- Directions for this task
Go through the entries one line at a time, and gather every line that has the word "Hopen".

(Saved data entries)
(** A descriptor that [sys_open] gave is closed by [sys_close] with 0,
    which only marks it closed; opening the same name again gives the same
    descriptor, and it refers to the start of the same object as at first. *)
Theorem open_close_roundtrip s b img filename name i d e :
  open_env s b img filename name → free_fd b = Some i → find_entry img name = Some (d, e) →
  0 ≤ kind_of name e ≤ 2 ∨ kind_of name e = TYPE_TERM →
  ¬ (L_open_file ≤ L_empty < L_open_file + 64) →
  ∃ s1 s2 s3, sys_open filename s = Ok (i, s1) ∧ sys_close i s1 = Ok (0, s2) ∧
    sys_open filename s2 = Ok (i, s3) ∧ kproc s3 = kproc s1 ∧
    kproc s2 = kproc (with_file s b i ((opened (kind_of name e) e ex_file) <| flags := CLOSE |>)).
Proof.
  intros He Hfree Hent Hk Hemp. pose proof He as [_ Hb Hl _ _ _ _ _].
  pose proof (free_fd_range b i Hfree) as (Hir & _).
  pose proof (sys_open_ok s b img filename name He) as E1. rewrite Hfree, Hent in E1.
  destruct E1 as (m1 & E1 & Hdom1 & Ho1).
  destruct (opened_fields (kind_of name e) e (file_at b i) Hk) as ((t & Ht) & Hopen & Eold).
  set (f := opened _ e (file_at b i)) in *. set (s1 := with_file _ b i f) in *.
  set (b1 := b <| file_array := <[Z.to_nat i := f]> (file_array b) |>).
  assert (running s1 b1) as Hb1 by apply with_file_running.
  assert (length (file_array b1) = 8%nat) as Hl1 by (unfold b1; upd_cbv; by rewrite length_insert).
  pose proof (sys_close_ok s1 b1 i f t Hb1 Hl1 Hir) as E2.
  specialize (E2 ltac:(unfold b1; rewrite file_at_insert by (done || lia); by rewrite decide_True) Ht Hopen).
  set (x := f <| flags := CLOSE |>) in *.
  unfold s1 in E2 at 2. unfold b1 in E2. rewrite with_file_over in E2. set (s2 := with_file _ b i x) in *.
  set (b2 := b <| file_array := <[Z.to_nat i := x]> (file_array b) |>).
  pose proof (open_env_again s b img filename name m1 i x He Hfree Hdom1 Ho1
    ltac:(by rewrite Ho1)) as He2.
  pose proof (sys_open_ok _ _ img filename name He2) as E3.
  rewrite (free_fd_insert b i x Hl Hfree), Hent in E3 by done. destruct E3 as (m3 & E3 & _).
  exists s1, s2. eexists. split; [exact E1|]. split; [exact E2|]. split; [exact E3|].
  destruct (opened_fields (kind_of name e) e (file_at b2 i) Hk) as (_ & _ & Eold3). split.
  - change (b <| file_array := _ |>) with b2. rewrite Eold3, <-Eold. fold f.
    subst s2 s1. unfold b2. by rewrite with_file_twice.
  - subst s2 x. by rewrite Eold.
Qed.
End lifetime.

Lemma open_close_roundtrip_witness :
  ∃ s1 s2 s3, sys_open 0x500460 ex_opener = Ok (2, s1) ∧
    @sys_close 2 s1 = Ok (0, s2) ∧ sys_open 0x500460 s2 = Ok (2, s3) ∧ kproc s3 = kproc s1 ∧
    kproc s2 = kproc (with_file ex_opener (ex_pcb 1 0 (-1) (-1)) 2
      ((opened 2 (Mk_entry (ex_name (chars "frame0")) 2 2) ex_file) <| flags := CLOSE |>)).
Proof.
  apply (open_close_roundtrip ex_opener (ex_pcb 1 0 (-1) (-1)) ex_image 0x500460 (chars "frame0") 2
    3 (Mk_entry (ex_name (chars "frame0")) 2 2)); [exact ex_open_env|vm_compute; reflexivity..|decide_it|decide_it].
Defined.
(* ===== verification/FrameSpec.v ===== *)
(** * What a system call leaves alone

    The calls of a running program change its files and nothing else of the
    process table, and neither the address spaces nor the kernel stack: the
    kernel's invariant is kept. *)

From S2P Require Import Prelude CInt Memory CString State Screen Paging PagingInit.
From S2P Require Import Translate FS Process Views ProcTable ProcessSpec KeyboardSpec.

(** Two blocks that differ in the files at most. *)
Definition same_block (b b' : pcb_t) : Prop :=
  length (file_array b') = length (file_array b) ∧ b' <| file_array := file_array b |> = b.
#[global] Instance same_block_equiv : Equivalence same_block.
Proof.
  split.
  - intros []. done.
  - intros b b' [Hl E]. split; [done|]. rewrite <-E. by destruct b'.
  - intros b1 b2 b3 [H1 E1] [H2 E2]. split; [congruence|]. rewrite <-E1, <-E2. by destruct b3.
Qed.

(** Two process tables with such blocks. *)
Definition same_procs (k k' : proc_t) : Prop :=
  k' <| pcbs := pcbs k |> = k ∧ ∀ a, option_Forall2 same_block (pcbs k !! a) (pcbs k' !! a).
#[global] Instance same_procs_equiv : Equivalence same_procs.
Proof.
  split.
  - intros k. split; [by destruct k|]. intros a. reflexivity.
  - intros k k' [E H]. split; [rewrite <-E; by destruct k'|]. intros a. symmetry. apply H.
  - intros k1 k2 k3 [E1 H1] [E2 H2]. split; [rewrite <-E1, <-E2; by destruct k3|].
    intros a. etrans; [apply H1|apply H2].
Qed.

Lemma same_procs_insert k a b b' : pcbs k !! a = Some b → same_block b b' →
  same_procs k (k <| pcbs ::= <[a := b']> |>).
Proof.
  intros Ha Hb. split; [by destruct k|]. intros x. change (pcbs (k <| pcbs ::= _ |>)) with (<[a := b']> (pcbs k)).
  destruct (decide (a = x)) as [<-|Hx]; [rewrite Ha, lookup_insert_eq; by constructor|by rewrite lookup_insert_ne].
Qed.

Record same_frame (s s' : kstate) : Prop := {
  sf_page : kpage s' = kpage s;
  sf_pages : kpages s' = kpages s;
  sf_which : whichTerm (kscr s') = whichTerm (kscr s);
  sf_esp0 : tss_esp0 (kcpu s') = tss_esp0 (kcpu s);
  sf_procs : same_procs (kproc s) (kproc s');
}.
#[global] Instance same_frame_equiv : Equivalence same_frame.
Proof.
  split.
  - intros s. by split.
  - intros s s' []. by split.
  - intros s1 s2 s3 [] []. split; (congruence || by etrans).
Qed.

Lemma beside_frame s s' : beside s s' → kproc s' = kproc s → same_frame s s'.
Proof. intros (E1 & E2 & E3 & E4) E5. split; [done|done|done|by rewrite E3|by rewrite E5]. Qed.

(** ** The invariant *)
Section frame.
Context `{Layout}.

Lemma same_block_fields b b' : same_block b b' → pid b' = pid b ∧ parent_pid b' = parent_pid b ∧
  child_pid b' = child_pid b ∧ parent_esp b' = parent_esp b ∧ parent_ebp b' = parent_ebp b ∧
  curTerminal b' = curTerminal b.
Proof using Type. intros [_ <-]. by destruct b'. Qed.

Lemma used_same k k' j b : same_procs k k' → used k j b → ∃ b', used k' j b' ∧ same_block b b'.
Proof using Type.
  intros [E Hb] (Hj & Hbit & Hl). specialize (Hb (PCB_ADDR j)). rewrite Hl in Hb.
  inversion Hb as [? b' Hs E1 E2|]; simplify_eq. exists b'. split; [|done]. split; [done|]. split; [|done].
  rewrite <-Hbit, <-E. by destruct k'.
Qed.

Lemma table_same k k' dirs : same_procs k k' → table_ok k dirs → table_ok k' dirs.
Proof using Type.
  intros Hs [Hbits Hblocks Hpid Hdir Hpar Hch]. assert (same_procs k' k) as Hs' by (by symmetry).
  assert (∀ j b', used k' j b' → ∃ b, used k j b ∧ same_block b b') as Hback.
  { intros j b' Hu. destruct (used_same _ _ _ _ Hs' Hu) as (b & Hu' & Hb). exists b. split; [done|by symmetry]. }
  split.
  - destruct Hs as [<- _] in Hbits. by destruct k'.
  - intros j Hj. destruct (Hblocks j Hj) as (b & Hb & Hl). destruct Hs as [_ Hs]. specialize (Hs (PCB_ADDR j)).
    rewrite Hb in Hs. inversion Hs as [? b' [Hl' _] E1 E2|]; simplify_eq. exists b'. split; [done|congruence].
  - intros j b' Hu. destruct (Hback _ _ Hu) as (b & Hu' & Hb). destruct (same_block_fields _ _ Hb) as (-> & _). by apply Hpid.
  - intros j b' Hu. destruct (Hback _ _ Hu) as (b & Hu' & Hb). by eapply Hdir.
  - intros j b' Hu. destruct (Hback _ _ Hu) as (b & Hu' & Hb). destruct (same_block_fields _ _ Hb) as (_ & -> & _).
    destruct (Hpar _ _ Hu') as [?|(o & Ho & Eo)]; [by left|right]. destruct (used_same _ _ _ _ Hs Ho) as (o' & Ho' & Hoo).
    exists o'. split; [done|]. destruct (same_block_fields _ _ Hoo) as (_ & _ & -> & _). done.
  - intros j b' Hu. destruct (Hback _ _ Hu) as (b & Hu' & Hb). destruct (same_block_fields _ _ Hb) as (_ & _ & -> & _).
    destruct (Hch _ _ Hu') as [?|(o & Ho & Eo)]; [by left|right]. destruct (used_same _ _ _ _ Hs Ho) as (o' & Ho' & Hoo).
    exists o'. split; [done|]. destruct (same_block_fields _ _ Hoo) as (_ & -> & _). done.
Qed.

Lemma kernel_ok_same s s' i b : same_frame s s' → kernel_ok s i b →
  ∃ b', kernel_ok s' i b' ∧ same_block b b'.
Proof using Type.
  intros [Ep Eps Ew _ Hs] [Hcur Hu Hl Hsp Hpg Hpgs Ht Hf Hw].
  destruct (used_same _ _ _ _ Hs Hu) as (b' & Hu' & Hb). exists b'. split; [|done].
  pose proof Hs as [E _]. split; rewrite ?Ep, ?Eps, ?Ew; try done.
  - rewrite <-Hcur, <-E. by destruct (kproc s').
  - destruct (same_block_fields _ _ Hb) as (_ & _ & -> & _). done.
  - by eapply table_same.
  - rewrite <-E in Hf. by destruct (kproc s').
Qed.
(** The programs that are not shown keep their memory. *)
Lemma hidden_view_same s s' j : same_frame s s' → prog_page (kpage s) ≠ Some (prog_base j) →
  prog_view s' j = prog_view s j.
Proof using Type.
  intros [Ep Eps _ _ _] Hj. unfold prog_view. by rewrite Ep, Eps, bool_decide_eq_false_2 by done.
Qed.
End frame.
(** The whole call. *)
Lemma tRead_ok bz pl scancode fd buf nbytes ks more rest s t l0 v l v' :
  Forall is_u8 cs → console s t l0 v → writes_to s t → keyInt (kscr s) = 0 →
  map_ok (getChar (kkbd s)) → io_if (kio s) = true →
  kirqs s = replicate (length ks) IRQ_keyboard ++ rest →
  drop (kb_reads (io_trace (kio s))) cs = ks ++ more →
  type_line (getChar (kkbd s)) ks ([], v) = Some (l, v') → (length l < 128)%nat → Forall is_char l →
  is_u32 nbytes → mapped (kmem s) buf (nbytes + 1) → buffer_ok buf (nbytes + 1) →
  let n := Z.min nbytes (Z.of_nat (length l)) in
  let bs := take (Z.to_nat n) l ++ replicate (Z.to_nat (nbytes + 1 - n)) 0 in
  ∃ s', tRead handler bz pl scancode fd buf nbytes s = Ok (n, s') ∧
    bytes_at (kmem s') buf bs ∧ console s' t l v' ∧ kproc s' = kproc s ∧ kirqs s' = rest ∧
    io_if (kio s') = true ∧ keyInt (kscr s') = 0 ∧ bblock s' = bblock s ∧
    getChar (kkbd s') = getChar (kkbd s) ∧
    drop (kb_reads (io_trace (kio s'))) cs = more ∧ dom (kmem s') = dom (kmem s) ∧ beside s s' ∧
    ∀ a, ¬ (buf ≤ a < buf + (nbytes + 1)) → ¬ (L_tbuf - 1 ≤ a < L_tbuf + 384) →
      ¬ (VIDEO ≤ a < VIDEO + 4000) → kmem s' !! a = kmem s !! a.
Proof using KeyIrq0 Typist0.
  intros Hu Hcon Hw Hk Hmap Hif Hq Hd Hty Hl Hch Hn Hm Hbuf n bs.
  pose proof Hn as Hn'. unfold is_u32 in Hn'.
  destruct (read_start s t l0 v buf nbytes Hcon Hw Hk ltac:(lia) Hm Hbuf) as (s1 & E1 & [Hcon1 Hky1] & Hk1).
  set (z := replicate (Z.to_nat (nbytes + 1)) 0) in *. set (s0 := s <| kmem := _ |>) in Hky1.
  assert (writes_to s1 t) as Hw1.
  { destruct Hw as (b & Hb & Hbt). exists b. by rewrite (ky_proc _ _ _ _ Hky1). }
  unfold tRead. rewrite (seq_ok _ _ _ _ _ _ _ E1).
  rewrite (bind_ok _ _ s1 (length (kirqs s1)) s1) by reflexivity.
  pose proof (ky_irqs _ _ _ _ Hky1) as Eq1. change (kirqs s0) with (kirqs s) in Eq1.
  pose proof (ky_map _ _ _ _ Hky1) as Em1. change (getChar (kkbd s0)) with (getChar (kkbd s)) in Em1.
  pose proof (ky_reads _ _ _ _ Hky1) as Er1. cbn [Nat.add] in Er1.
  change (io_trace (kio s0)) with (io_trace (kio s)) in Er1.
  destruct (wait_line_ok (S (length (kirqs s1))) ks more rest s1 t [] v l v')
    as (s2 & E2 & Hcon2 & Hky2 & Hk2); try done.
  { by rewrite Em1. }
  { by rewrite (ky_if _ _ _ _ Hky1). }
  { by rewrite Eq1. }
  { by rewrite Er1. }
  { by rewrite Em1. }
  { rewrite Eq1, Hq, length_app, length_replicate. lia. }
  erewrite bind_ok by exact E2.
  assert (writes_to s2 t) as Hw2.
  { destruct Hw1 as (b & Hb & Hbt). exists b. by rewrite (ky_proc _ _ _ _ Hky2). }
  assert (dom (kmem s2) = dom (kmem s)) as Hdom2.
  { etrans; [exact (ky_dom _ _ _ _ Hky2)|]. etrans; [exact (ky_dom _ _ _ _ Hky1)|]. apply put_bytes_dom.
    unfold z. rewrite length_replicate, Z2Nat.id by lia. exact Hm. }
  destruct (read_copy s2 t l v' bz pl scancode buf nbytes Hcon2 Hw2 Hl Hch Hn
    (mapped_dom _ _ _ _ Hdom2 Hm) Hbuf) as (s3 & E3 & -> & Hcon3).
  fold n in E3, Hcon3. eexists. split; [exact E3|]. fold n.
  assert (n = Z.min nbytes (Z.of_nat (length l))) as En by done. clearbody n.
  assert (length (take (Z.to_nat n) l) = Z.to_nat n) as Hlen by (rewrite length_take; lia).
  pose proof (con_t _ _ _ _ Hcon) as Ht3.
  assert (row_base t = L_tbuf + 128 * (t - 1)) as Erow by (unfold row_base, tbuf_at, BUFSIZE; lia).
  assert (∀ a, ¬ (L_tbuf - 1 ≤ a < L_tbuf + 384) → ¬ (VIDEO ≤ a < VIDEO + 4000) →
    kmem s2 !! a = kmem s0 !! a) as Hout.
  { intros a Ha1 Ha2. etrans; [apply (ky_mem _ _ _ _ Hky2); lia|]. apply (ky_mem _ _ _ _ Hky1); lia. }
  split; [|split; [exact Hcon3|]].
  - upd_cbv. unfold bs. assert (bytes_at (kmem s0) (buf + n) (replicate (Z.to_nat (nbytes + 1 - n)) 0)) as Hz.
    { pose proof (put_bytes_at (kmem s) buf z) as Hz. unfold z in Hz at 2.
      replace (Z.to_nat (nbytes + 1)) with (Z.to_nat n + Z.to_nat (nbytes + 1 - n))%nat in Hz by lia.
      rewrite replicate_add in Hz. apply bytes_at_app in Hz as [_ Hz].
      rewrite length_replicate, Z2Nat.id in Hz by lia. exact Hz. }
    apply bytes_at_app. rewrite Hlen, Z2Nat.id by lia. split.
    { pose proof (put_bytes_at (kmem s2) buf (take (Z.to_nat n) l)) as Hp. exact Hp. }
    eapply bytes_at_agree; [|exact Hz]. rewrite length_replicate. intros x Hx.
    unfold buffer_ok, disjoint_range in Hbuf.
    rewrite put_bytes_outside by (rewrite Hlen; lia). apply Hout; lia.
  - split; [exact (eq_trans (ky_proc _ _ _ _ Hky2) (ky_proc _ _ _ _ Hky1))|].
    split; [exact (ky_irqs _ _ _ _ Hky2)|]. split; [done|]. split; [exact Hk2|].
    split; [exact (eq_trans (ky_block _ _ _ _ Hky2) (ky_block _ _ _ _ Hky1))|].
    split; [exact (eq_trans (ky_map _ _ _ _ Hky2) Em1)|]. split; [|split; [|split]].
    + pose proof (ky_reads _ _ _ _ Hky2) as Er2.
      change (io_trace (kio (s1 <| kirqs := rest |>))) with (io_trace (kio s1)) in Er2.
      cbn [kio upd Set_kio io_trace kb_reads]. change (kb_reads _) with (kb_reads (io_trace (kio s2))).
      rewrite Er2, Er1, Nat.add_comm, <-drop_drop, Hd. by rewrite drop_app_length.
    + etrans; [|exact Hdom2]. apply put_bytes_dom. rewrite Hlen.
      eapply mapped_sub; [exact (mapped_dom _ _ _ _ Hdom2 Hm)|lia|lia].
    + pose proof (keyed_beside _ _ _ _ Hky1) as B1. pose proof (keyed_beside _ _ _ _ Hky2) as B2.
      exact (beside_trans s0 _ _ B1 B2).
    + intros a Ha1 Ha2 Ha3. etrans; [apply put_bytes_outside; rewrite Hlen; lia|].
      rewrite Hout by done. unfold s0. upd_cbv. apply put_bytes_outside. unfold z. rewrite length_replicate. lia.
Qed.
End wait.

- Answer for the task
  destruct (opened_fields (kind_of name e) e (file_at b i) Hk) as ((t & Ht) & Hopen & Eold).
  specialize (E2 ltac:(unfold b1; rewrite file_at_insert by (done || lia); by rewrite decide_True) Ht Hopen).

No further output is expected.